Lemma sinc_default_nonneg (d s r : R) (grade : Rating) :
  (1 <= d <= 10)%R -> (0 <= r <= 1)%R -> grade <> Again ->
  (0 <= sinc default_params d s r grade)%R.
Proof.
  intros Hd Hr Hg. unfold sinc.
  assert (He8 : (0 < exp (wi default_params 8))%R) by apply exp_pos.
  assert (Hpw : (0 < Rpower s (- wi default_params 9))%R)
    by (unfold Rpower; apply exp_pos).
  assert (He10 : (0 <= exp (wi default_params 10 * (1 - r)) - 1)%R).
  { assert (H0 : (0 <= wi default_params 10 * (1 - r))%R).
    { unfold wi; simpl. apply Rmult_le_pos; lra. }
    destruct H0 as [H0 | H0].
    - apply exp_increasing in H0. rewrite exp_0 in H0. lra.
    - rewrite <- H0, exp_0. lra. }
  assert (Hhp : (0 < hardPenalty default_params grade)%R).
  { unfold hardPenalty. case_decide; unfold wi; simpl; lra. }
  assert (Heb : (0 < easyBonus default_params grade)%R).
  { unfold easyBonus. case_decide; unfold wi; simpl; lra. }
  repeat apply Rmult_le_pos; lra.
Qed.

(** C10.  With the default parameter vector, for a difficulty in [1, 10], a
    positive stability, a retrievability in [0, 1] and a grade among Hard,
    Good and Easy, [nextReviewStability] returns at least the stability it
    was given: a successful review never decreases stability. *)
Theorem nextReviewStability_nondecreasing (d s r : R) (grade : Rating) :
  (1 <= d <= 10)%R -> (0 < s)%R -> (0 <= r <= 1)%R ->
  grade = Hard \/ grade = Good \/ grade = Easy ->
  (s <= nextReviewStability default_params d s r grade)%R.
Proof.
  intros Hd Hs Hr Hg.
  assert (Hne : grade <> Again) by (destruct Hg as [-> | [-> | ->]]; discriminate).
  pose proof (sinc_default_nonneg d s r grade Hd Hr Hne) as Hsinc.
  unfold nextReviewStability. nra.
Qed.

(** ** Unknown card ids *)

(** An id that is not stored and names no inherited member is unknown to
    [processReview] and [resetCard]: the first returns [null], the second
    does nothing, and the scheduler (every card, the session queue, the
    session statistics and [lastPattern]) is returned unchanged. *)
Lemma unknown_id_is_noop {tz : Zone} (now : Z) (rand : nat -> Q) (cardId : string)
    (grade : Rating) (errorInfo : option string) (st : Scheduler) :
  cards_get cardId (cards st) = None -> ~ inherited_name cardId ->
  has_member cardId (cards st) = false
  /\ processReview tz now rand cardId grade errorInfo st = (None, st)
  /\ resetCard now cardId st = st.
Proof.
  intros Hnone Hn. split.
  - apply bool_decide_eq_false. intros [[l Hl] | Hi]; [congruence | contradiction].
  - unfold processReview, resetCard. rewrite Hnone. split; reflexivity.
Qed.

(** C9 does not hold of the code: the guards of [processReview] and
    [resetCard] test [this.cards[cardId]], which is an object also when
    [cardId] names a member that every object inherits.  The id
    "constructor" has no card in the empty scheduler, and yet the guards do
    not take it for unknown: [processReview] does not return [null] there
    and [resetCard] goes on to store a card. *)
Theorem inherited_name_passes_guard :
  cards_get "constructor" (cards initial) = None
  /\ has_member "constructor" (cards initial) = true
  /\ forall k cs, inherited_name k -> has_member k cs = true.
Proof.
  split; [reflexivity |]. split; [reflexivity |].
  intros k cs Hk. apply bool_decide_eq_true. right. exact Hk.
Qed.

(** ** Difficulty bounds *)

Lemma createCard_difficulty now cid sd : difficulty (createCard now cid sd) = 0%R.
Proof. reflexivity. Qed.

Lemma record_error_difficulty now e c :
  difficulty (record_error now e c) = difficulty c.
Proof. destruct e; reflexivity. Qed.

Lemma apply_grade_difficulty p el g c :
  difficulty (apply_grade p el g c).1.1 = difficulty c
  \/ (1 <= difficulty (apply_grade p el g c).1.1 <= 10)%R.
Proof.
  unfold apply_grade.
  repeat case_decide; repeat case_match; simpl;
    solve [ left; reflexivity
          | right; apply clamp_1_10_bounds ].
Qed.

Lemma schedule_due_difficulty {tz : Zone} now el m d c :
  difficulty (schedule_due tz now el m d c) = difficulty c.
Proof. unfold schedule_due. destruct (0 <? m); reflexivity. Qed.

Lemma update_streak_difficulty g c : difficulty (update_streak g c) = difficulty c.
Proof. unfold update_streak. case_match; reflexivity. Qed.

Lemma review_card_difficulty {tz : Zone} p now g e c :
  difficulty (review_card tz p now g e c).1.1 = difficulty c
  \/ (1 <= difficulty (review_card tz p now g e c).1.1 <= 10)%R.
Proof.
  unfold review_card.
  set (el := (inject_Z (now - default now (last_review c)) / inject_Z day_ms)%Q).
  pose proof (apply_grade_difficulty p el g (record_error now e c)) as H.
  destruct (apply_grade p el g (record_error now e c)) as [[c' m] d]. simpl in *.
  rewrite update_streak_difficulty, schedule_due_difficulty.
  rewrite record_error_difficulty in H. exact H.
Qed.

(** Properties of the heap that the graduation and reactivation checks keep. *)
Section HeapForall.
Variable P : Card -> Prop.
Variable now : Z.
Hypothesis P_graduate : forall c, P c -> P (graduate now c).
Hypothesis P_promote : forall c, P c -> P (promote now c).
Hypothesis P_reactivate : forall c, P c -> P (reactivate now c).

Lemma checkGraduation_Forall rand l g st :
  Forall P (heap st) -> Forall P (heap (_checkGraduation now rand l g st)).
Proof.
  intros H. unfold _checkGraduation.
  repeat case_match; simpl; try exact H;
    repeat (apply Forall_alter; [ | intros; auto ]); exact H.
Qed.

=== WHAT THIS TASK INVOLVES ===
After locating the line holding "assert (He8 : (0" above, output exactly that line and every line after it through the line holding "assert (He10 : (0". Include nothing else.

=== REPLY TO THE EXERCISE ===
  assert (He8 : (0 < exp (wi default_params 8))%R) by apply exp_pos.
  assert (Hpw : (0 < Rpower s (- wi default_params 9))%R)
    by (unfold Rpower; apply exp_pos).
  assert (He10 : (0 <= exp (wi default_params 10 * (1 - r)) - 1)%R).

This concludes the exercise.